◆ What the task requires ◆
Please reproduce the entries in full. Keep every character the same.

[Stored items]
:::

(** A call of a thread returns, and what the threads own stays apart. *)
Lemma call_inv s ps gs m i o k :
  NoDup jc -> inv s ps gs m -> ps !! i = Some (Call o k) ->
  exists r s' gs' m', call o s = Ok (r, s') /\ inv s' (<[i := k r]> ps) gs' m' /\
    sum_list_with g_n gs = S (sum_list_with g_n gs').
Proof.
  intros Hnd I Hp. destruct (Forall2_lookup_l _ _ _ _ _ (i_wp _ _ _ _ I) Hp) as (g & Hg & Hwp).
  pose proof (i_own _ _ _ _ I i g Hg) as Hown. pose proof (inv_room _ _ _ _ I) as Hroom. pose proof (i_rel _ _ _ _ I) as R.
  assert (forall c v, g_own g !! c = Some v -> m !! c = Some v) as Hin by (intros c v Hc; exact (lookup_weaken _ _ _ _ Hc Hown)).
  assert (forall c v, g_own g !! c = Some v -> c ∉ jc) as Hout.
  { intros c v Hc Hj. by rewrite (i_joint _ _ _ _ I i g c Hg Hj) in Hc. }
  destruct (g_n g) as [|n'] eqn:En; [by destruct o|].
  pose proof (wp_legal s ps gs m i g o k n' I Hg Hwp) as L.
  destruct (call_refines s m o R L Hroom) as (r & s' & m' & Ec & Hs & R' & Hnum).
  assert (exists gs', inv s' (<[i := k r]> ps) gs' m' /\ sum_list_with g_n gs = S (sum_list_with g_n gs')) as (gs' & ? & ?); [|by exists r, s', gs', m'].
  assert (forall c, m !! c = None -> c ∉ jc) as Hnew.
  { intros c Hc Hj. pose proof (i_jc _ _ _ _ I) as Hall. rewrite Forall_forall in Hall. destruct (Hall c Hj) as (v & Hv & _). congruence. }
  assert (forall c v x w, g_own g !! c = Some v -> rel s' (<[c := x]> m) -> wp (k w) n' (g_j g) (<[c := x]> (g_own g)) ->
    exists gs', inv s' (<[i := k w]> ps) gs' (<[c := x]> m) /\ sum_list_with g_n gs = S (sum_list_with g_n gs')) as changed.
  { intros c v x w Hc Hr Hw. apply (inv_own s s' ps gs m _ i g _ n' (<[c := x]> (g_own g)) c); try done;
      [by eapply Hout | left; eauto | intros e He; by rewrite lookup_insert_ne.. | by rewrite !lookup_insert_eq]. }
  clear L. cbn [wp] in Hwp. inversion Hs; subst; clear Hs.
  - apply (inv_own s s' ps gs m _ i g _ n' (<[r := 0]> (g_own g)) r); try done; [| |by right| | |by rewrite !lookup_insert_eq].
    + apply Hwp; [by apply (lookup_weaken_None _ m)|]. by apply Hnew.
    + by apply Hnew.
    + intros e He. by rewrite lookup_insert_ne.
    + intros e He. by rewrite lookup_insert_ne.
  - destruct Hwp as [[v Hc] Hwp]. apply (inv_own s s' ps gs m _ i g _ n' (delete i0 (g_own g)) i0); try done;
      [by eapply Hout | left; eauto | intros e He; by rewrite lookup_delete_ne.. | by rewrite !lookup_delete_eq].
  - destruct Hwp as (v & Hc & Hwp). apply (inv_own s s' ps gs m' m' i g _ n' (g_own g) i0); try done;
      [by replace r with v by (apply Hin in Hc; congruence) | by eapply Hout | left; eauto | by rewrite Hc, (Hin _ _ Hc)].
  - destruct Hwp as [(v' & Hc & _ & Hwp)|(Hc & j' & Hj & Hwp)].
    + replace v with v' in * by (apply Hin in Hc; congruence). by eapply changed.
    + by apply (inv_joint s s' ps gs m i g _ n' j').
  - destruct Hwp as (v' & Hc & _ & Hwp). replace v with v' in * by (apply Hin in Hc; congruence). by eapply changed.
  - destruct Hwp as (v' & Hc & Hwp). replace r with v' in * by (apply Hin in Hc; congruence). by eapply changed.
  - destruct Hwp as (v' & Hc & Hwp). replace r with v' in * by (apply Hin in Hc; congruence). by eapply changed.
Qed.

:::

◆ Exercise answer ◆
(** A call of a thread returns, and what the threads own stays apart. *)
Lemma call_inv s ps gs m i o k :
  NoDup jc -> inv s ps gs m -> ps !! i = Some (Call o k) ->
  exists r s' gs' m', call o s = Ok (r, s') /\ inv s' (<[i := k r]> ps) gs' m' /\
    sum_list_with g_n gs = S (sum_list_with g_n gs').
Proof.
  intros Hnd I Hp. destruct (Forall2_lookup_l _ _ _ _ _ (i_wp _ _ _ _ I) Hp) as (g & Hg & Hwp).
  pose proof (i_own _ _ _ _ I i g Hg) as Hown. pose proof (inv_room _ _ _ _ I) as Hroom. pose proof (i_rel _ _ _ _ I) as R.
  assert (forall c v, g_own g !! c = Some v -> m !! c = Some v) as Hin by (intros c v Hc; exact (lookup_weaken _ _ _ _ Hc Hown)).
  assert (forall c v, g_own g !! c = Some v -> c ∉ jc) as Hout.
  { intros c v Hc Hj. by rewrite (i_joint _ _ _ _ I i g c Hg Hj) in Hc. }
  destruct (g_n g) as [|n'] eqn:En; [by destruct o|].
  pose proof (wp_legal s ps gs m i g o k n' I Hg Hwp) as L.
  destruct (call_refines s m o R L Hroom) as (r & s' & m' & Ec & Hs & R' & Hnum).
  assert (exists gs', inv s' (<[i := k r]> ps) gs' m' /\ sum_list_with g_n gs = S (sum_list_with g_n gs')) as (gs' & ? & ?); [|by exists r, s', gs', m'].
  assert (forall c, m !! c = None -> c ∉ jc) as Hnew.
  { intros c Hc Hj. pose proof (i_jc _ _ _ _ I) as Hall. rewrite Forall_forall in Hall. destruct (Hall c Hj) as (v & Hv & _). congruence. }
  assert (forall c v x w, g_own g !! c = Some v -> rel s' (<[c := x]> m) -> wp (k w) n' (g_j g) (<[c := x]> (g_own g)) ->
    exists gs', inv s' (<[i := k w]> ps) gs' (<[c := x]> m) /\ sum_list_with g_n gs = S (sum_list_with g_n gs')) as changed.
  { intros c v x w Hc Hr Hw. apply (inv_own s s' ps gs m _ i g _ n' (<[c := x]> (g_own g)) c); try done;
      [by eapply Hout | left; eauto | intros e He; by rewrite lookup_insert_ne.. | by rewrite !lookup_insert_eq]. }
  clear L. cbn [wp] in Hwp. inversion Hs; subst; clear Hs.
  - apply (inv_own s s' ps gs m _ i g _ n' (<[r := 0]> (g_own g)) r); try done; [| |by right| | |by rewrite !lookup_insert_eq].
    + apply Hwp; [by apply (lookup_weaken_None _ m)|]. by apply Hnew.
    + by apply Hnew.
    + intros e He. by rewrite lookup_insert_ne.
    + intros e He. by rewrite lookup_insert_ne.
  - destruct Hwp as [[v Hc] Hwp]. apply (inv_own s s' ps gs m _ i g _ n' (delete i0 (g_own g)) i0); try done;
      [by eapply Hout | left; eauto | intros e He; by rewrite lookup_delete_ne.. | by rewrite !lookup_delete_eq].
  - destruct Hwp as (v & Hc & Hwp). apply (inv_own s s' ps gs m' m' i g _ n' (g_own g) i0); try done;
      [by replace r with v by (apply Hin in Hc; congruence) | by eapply Hout | left; eauto | by rewrite Hc, (Hin _ _ Hc)].
  - destruct Hwp as [(v' & Hc & _ & Hwp)|(Hc & j' & Hj & Hwp)].
    + replace v with v' in * by (apply Hin in Hc; congruence). by eapply changed.
    + by apply (inv_joint s s' ps gs m i g _ n' j').
  - destruct Hwp as (v' & Hc & _ & Hwp). replace v with v' in * by (apply Hin in Hc; congruence). by eapply changed.
  - destruct Hwp as (v' & Hc & Hwp). replace r with v' in * by (apply Hin in Hc; congruence). by eapply changed.
  - destruct Hwp as (v' & Hc & Hwp). replace r with v' in * by (apply Hin in Hc; congruence). by eapply changed.
Qed.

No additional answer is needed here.